What i have found from heart break and hurt and stress, i need to continue to be as vulnerable with my heart as i was before. When people get hurt they tend to do 1 of 2 things. They either hide behind the hurt, never wanting to feel heart ache again, never revealing their whole self, protecting their heart to the point of not opening up. or they see the importance of vulnerability in any relationship and how beautiful it can be when that part is unveiled. I was the first for a while. While i healed, i shut down a little with my misunderstanding. But now i feel like i can not only see but feel peoples’ needs more. i can feel their hurting hearts and through that have had some of the best relationships. I’m extremely lucky with some women in my life that have seen my worst, and they show me what they think is their worst too. it makes for such a healing place and i know it’s scary to open up even with your closest friends but it’s powerful. i have the hardest laughs, tears that let my guard down, and hugs that heal.

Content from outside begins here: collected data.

(* ===== verification/Process.v ===== *)
(** * Process: cmd/server and the goroutines of the runtime

    [main] builds the services, starts the runtime and the background
    loops in goroutines of their own, and waits for the first failure or a
    signal; then it shuts the runtime down and exits.  A state holds where
    every goroutine is, the channels between them and the listeners.  An
    event is one action of one goroutine together with what the operating
    system or the called loop returned to it, and [step] is defined when the
    action is possible, so that a run is a list of events. *)

From Stdlib Require Import ZArith.
From stdpp Require Import strings.
From S2P Require Import Prelude GoLib GoTime GoDuration Domain Database Effects OutboxRepo OutboxService AuthRepo.
From S2P Require Import AuthService ClientRepo FriendRepo RoomRepo ClientService RoomService Push Config Dsn Rpc.
From S2P Require Import Handler Runtime.

Local Open Scope Z_scope.

(** ** Listeners *)

(** What [Accept] returns on a closed listener, and [ListenAndServe] after
    [Shutdown]. *)
Definition net_ErrClosed : error := EText "use of closed network connection".
Definition http_ErrServerClosed : error := EText "http: Server closed".

(** Where the goroutine of a listener is: on its way to listen, serving,
    about to report the error it ended with, or finished. *)
Inductive loop_at : Type := Starting | Serving | Failing (err : error) | Returned.

(** A TCP listener, or an HTTP server, which is [closed] once it is told to
    shut down. *)
Record listener : Type := mkListener { ln_addr : string; ln_closed : bool; ln_loop : loop_at }.

Definition ln_at (l : listener) (loop : loop_at) : listener := mkListener (ln_addr l) (ln_closed l) loop.
Definition ln_close (l : listener) : listener := mkListener (ln_addr l) true (ln_loop l).

(** An action of the goroutine of a listener. *)
Inductive loop_action : Type :=
  | LListens                (** the HTTP server has its socket and serves *)
  | LReturns (err : error)  (** [Accept] or [ListenAndServe] returns an error *)
  | LReports.               (** [reportError] *)

(** The goroutine of [startTCPListener].  [Accept] returns [net.ErrClosed]
    exactly when the listener is closed. *)
Definition accept_returns (err : error) (l : listener) : option listener :=
  match ln_loop l with
  | Serving =>
      if bool_decide (Is err net_ErrClosed = ln_closed l) then
        Some (if Is err net_ErrClosed then ln_at l Returned
              else ln_at l (Failing (EWrap ("accept TCP on " +:+ ln_addr l) err)))
      else None
  | _ => None
  end.

(** The goroutine of [startHTTPServer].  [ListenAndServe] returns
    [http.ErrServerClosed] only after [Shutdown], and then nothing else once
    it serves; before that it may also fail to listen. *)
Definition serve_returns (err : error) (l : listener) : option listener :=
  let result := Some (if Is err http_ErrServerClosed then ln_at l Returned
                      else ln_at l (Failing (EWrap ("http/ws server on " +:+ ln_addr l) err))) in
  match ln_loop l with
  | Starting => if Is err http_ErrServerClosed && negb (ln_closed l) then None else result
  | Serving => if bool_decide (Is err http_ErrServerClosed = ln_closed l) then result else None
  | _ => None
  end.

(** ** runtime.go *)

(** Where the goroutine of [Run] is; [RunReturns] is the caller in [main],
    with what [Run] has returned. *)
Inductive run_at : Type :=
  | RunStart
  | RunListening (addr : string)  (** the socket is open, not yet kept *)
  | RunHTTP (ports : list Z)      (** the rest of the loop over the ports *)
  | RunSelect
  | RunReturns (result : option error)
  | RunDone.

(** [errCh] has room for one error. *)
Record Runtime : Type := mkRuntime {
  rt_tcpListeners : list listener; rt_httpServers : list listener; rt_errCh : option error; rt_run : run_at }.

Definition NewRuntime : Runtime := mkRuntime [] [] None RunStart.

Definition rt_at (run : run_at) (r : Runtime) : Runtime :=
  mkRuntime (rt_tcpListeners r) (rt_httpServers r) (rt_errCh r) run.
Definition set_tcp (ls : list listener) (r : Runtime) : Runtime := mkRuntime ls (rt_httpServers r) (rt_errCh r) (rt_run r).
Definition set_http (ls : list listener) (r : Runtime) : Runtime := mkRuntime (rt_tcpListeners r) ls (rt_errCh r) (rt_run r).

(** [reportError]: an error that finds the channel full is dropped. *)
Definition reportError (err : error) (r : Runtime) : Runtime :=
  match rt_errCh r with
  | None => mkRuntime (rt_tcpListeners r) (rt_httpServers r) (Some err) (rt_run r)
  | Some _ => r
  end.

(** An action of the goroutine of [Run]. *)
Inductive run_action : Type :=
  | RListens (err : option error)  (** [net.Listen] of [startTCPListener] returns *)
  | RKeeps                         (** the listener is kept, its goroutine started *)
  | RStartsHTTP                    (** [startHTTPServer] for the next port *)
  | RCancelled | RFailed           (** the branches of the [select] *)
  | RSends.                        (** [main] has got the result of [Run] *)

(** The first half of [startTCPListener]. *)
Definition listens (cfg : AppConfiguration) (err : option error) (r : Runtime) : Runtime :=
  let addr := JoinHostPort (app_Host cfg) (TCPPort (app_Ports cfg)) in
  match err with
  | Some err => rt_at (RunReturns (Some (EWrap ("listen on " +:+ addr) err))) r
  | None => rt_at (RunListening addr) r
  end.

(** The second half, and the ports that [startAll] goes on with. *)
Definition keeps (cfg : AppConfiguration) (addr : string) (r : Runtime) : Runtime :=
  mkRuntime (rt_tcpListeners r ++ [mkListener addr false Serving]) (rt_httpServers r) (rt_errCh r)
    (RunHTTP (uniquePorts (HTTPPort (app_Ports cfg)) (WSPort (app_Ports cfg)))).

Definition startHTTPServer (cfg : AppConfiguration) (port : Z) (rest : list Z) (r : Runtime) : Runtime :=
  mkRuntime (rt_tcpListeners r) (rt_httpServers r ++ [mkListener (JoinHostPort (app_Host cfg) port) false Starting])
    (rt_errCh r) (match rest with [] => RunSelect | _ => RunHTTP rest end).

(** ** main.go *)

(** A background loop: it runs, has returned an error, has found the
    context alive and sends the error, or is over. *)
Inductive worker_at : Type := Working | Failed (err : error) | Sending (err : error) | Stopped.

Inductive worker_action : Type := WReturns (err : error) | WChecks | WSends.

(** The loops of [RunDispatcher], [RunJanitor] and [pushNotifier.Run]. *)
Definition pushWorker : nat := 2.

(** Where [main] is: in its [select]; with a failure it has received;
    in [Shutdown] before it copies the lists, closing what it has copied,
    waiting for one HTTP server; or gone, with an exit status. *)
Inductive main_at : Type :=
  | Selecting
  | Stopping (runErr : error)
  | Locking
  | Closing (tcp http : list nat) (shutdownErr : list error)
  | Draining (http : list nat) (shutdownErr : list error)
  | Exited (status : Z).

Inductive main_action : Type :=
  | MReceives | MCancelled          (** the branches of the [select] *)
  | MStops                          (** [stop()] *)
  | MCopies                         (** the critical section of [Shutdown] *)
  | MCloses (err : option error)    (** [listener.Close] returns *)
  | MBegins                         (** [server.Shutdown] tells the server *)
  | MReturns (err : option error)   (** [server.Shutdown] returns *)
  | MExits.

(** The context that signals cancel, [runtimeErrCh], and the goroutines. *)
Record Process : Type := mkProcess {
  pr_cancelled : bool; pr_errs : option error; pr_runtime : Runtime; pr_workers : list worker_at; pr_main : main_at }.

Definition started : Process := mkProcess false None NewRuntime [Working; Working; Working] Selecting.

Definition on_runtime (r : Runtime) (p : Process) : Process :=
  mkProcess (pr_cancelled p) (pr_errs p) r (pr_workers p) (pr_main p).
Definition on_worker (k : nat) (wk : worker_at) (p : Process) : Process :=
  mkProcess (pr_cancelled p) (pr_errs p) (pr_runtime p) (<[k := wk]> (pr_workers p)) (pr_main p).
Definition on_main (m : main_at) (p : Process) : Process :=
  mkProcess (pr_cancelled p) (pr_errs p) (pr_runtime p) (pr_workers p) m.
Definition on_errs (errs : option error) (p : Process) : Process :=
  mkProcess (pr_cancelled p) errs (pr_runtime p) (pr_workers p) (pr_main p).
Definition cancel (p : Process) : Process :=
  mkProcess true (pr_errs p) (pr_runtime p) (pr_workers p) (pr_main p).

(** [runtimeErrCh <- err], when there is room. *)
Definition send_err (err : error) (p : Process) : option Process :=
  match pr_errs p with None => Some (on_errs (Some err) p) | Some _ => None end.

Definition run_step (cfg : AppConfiguration) (a : run_action) (p : Process) : option Process :=
  let r := pr_runtime p in
  match rt_run r, a with
  | RunStart, RListens err => Some (on_runtime (listens cfg err r) p)
  | RunListening addr, RKeeps => Some (on_runtime (keeps cfg addr r) p)
  | RunHTTP (port :: rest), RStartsHTTP => Some (on_runtime (startHTTPServer cfg port rest r) p)
  | RunSelect, RCancelled => if pr_cancelled p then Some (on_runtime (rt_at (RunReturns None) r) p) else None
  | RunSelect, RFailed =>
      err ← rt_errCh r;
      Some (on_runtime (mkRuntime (rt_tcpListeners r) (rt_httpServers r) None (RunReturns (Some err))) p)
  | RunReturns None, RSends => Some (on_runtime (rt_at RunDone r) p)
  | RunReturns (Some err), RSends => send_err err (on_runtime (rt_at RunDone r) p)
  | _, _ => None
  end.

(** The goroutine of one of the listeners [ls], which [put] puts back. *)
Definition loop_step (returns : error → listener → option listener) (ls : list listener)
    (put : list listener → Runtime → Runtime) (i : nat) (a : loop_action) (r : Runtime) : option Runtime :=
  l ← ls !! i;
  match a with
  | LListens =>
      match ln_loop l with
      | Starting => if ln_closed l then None else Some (put (<[i := ln_at l Serving]> ls) r)
      | _ => None
      end
  | LReturns err => l' ← returns err l; Some (put (<[i := l']> ls) r)
  | LReports =>
      match ln_loop l with
      | Failing err => Some (reportError err (put (<[i := ln_at l Returned]> ls) r))
      | _ => None
      end
  end.

(** A loop returns an error of its own while the context is alive, which
    the notifier never does, and the error of the context afterwards. *)
Definition worker_step (k : nat) (a : worker_action) (p : Process) : option Process :=
  wk ← pr_workers p !! k;
  match wk, a with
  | Working, WReturns err =>
      if pr_cancelled p then if decide (err = context_canceled) then Some (on_worker k (Failed err) p) else None
      else if decide (k = pushWorker) then None else Some (on_worker k (Failed err) p)
  | Failed err, WChecks => Some (on_worker k (if pr_cancelled p then Stopped else Sending err) p)
  | Sending err, WSends => send_err err (on_worker k Stopped p)
  | _, _ => None
  end.

(** [errors.Join(shutdownErr, err)] for an error that is not expected. *)
Definition join_err (expected : error) (err : option error) (shutdownErr : list error) : list error :=
  match err with Some e => if Is e expected then shutdownErr else shutdownErr ++ [e] | None => shutdownErr end.

(** [main] itself: its [select], and the end. *)
Definition select_step (a : main_action) (p : Process) : option Process :=
  match pr_main p, a with
  | Selecting, MReceives => err ← pr_errs p; Some (on_main (Stopping err) (on_errs None p))
  | Selecting, MCancelled => if pr_cancelled p then Some (on_main Locking p) else None
  | Stopping _, MStops => Some (on_main Locking (cancel p))
  | Closing [] [] errs, MExits => Some (on_main (Exited (match errs with [] => 0 | _ => 1 end)) p)
  | _, _ => None
  end.

(** [Shutdown], which [main] calls. *)
Definition shutdown_step (a : main_action) (p : Process) : option Process :=
  let r := pr_runtime p in
  match pr_main p, a with
  | Locking, MCopies =>
      Some (on_main (Closing (seq 0 (length (rt_tcpListeners r))) (seq 0 (length (rt_httpServers r))) []) p)
  | Closing (i :: tcp) http errs, MCloses err =>
      Some (on_main (Closing tcp http (join_err net_ErrClosed err errs))
              (on_runtime (set_tcp (alter ln_close i (rt_tcpListeners r)) r) p))
  | Closing [] (j :: http) errs, MBegins =>
      Some (on_main (Draining http errs) (on_runtime (set_http (alter ln_close j (rt_httpServers r)) r) p))
  | Draining http errs, MReturns err => Some (on_main (Closing [] http (join_err http_ErrServerClosed err errs)) p)
  | _, _ => None
  end.

Definition main_step (a : main_action) (p : Process) : option Process :=
  match select_step a p with Some p' => Some p' | None => shutdown_step a p end.

Inductive event : Type :=
  | ESignal
  | ERun (a : run_action)
  | EAccept (i : nat) (a : loop_action)
  | EServe (i : nat) (a : loop_action)
  | EWorker (k : nat) (a : worker_action)
  | EMain (a : main_action).

Definition exited (p : Process) : bool := match pr_main p with Exited _ => true | _ => false end.

Definition step (cfg : AppConfiguration) (e : event) (p : Process) : option Process :=
  if exited p then None else
  let r := pr_runtime p in
  match e with
  | ESignal => if pr_cancelled p then None else Some (cancel p)
  | ERun a => run_step cfg a p
  | EAccept i a => r' ← loop_step accept_returns (rt_tcpListeners r) set_tcp i a r; Some (on_runtime r' p)
  | EServe i a => r' ← loop_step serve_returns (rt_httpServers r) set_http i a r; Some (on_runtime r' p)
  | EWorker k a => worker_step k a p
  | EMain a => main_step a p
  end.

Fixpoint run (cfg : AppConfiguration) (es : list event) (p : Process) : option Process :=
  match es with [] => Some p | e :: es => p' ← step cfg e p; run cfg es p' end.

(** [main] up to the goroutines: every failure ends it with status 1. *)
Definition main_start (getenv : string → string) (read_yaml : string → error + Config)
    (open : Bytes → option error) (credentials : string → error + string) (bus pushNotifier : option Notifier)
  : Z + (Config * Process) :=
  match Load getenv read_yaml (getenv "APP_CONFIG_PATH") with
  | inl _ => inl 1
  | inr cfg =>
      match open (DSN (cf_Postgres cfg)) with
      | Some _ => inl 1
      | None =>
          match main_services credentials bus pushNotifier cfg with
          | inl _ => inl 1
          | inr _ => inr (cfg, started)
          end
      end
  end.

Starting from scratch with re-building you is never going to be easy, but i want to encourage you to not be afraid to reveal your heart to the ones you trust, it unveils beauty and connects hearts. As i’m re-building my foundation, i’ve handed off some of the pieces i couldn’t carry any longer to women i love to hold onto them safely as i build, so when it’s time for all the pieces, i know exactly where they are and they’ll be held together until i’m ready to keep building. Handing them off can seem daunting, those are yours and you never want people to see the broken parts of you, but it will ease your burden and lighten your load so you can focus on the foundation.
Vulnerability is strength and unveiling it is beauty.